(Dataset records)
────
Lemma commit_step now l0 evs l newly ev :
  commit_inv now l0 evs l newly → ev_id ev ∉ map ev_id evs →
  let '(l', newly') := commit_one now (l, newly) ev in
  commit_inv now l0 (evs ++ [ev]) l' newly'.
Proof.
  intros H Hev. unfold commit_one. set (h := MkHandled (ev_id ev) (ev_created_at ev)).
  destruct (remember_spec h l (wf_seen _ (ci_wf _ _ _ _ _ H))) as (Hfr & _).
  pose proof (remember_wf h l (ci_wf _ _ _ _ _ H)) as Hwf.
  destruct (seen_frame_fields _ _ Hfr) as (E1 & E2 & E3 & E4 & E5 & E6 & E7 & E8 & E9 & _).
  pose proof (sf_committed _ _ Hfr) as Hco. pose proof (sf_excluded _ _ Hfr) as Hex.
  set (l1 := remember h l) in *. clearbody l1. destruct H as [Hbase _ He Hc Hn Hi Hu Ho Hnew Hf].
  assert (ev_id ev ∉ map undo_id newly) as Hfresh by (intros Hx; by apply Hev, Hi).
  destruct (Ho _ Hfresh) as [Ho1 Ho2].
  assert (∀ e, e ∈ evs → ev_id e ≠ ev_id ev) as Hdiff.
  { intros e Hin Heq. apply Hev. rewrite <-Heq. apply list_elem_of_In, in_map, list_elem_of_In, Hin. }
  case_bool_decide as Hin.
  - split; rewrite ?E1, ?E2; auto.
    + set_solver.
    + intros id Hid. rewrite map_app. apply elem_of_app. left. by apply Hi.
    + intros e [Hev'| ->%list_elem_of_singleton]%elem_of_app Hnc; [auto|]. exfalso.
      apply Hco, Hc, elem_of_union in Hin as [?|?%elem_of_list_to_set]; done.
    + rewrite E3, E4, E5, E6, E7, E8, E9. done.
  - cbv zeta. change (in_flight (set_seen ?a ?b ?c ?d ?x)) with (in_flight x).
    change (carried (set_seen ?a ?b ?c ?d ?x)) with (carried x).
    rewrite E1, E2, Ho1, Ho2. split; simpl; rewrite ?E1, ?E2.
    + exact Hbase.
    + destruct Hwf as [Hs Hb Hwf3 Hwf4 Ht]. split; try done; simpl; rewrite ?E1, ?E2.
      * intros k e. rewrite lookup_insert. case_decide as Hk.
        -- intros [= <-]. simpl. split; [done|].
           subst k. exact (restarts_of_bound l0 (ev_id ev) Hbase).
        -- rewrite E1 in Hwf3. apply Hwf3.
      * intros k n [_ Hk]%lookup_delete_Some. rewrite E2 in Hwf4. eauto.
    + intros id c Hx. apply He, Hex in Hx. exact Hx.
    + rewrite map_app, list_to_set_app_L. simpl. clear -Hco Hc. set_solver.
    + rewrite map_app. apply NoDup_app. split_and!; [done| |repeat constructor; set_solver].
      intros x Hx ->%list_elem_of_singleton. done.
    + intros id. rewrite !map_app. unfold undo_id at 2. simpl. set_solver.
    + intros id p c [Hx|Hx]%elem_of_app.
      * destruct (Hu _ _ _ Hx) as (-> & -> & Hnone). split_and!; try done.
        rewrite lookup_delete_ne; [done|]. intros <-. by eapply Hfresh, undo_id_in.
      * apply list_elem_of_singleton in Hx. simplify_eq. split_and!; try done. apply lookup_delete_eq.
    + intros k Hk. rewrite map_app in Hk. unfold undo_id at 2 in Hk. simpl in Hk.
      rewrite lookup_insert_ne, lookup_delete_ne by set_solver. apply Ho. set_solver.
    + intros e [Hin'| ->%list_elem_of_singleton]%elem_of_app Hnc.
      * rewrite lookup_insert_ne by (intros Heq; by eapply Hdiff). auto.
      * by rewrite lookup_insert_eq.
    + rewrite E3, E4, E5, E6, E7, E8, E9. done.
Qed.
────
Prompt:
Word for word, write out all of the data above.

Expected answer:
Lemma commit_step now l0 evs l newly ev :
  commit_inv now l0 evs l newly → ev_id ev ∉ map ev_id evs →
  let '(l', newly') := commit_one now (l, newly) ev in
  commit_inv now l0 (evs ++ [ev]) l' newly'.
Proof.
  intros H Hev. unfold commit_one. set (h := MkHandled (ev_id ev) (ev_created_at ev)).
  destruct (remember_spec h l (wf_seen _ (ci_wf _ _ _ _ _ H))) as (Hfr & _).
  pose proof (remember_wf h l (ci_wf _ _ _ _ _ H)) as Hwf.
  destruct (seen_frame_fields _ _ Hfr) as (E1 & E2 & E3 & E4 & E5 & E6 & E7 & E8 & E9 & _).
  pose proof (sf_committed _ _ Hfr) as Hco. pose proof (sf_excluded _ _ Hfr) as Hex.
  set (l1 := remember h l) in *. clearbody l1. destruct H as [Hbase _ He Hc Hn Hi Hu Ho Hnew Hf].
  assert (ev_id ev ∉ map undo_id newly) as Hfresh by (intros Hx; by apply Hev, Hi).
  destruct (Ho _ Hfresh) as [Ho1 Ho2].
  assert (∀ e, e ∈ evs → ev_id e ≠ ev_id ev) as Hdiff.
  { intros e Hin Heq. apply Hev. rewrite <-Heq. apply list_elem_of_In, in_map, list_elem_of_In, Hin. }
  case_bool_decide as Hin.
  - split; rewrite ?E1, ?E2; auto.
    + set_solver.
    + intros id Hid. rewrite map_app. apply elem_of_app. left. by apply Hi.
    + intros e [Hev'| ->%list_elem_of_singleton]%elem_of_app Hnc; [auto|]. exfalso.
      apply Hco, Hc, elem_of_union in Hin as [?|?%elem_of_list_to_set]; done.
    + rewrite E3, E4, E5, E6, E7, E8, E9. done.
  - cbv zeta. change (in_flight (set_seen ?a ?b ?c ?d ?x)) with (in_flight x).
    change (carried (set_seen ?a ?b ?c ?d ?x)) with (carried x).
    rewrite E1, E2, Ho1, Ho2. split; simpl; rewrite ?E1, ?E2.
    + exact Hbase.
    + destruct Hwf as [Hs Hb Hwf3 Hwf4 Ht]. split; try done; simpl; rewrite ?E1, ?E2.
      * intros k e. rewrite lookup_insert. case_decide as Hk.
        -- intros [= <-]. simpl. split; [done|].
           subst k. exact (restarts_of_bound l0 (ev_id ev) Hbase).
        -- rewrite E1 in Hwf3. apply Hwf3.
      * intros k n [_ Hk]%lookup_delete_Some. rewrite E2 in Hwf4. eauto.
    + intros id c Hx. apply He, Hex in Hx. exact Hx.
    + rewrite map_app, list_to_set_app_L. simpl. clear -Hco Hc. set_solver.
    + rewrite map_app. apply NoDup_app. split_and!; [done| |repeat constructor; set_solver].
      intros x Hx ->%list_elem_of_singleton. done.
    + intros id. rewrite !map_app. unfold undo_id at 2. simpl. set_solver.
    + intros id p c [Hx|Hx]%elem_of_app.
      * destruct (Hu _ _ _ Hx) as (-> & -> & Hnone). split_and!; try done.
        rewrite lookup_delete_ne; [done|]. intros <-. by eapply Hfresh, undo_id_in.
      * apply list_elem_of_singleton in Hx. simplify_eq. split_and!; try done. apply lookup_delete_eq.
    + intros k Hk. rewrite map_app in Hk. unfold undo_id at 2 in Hk. simpl in Hk.
      rewrite lookup_insert_ne, lookup_delete_ne by set_solver. apply Ho. set_solver.
    + intros e [Hin'| ->%list_elem_of_singleton]%elem_of_app Hnc.
      * rewrite lookup_insert_ne by (intros Heq; by eapply Hdiff). auto.
      * by rewrite lookup_insert_eq.
    + rewrite E3, E4, E5, E6, E7, E8, E9. done.
Qed.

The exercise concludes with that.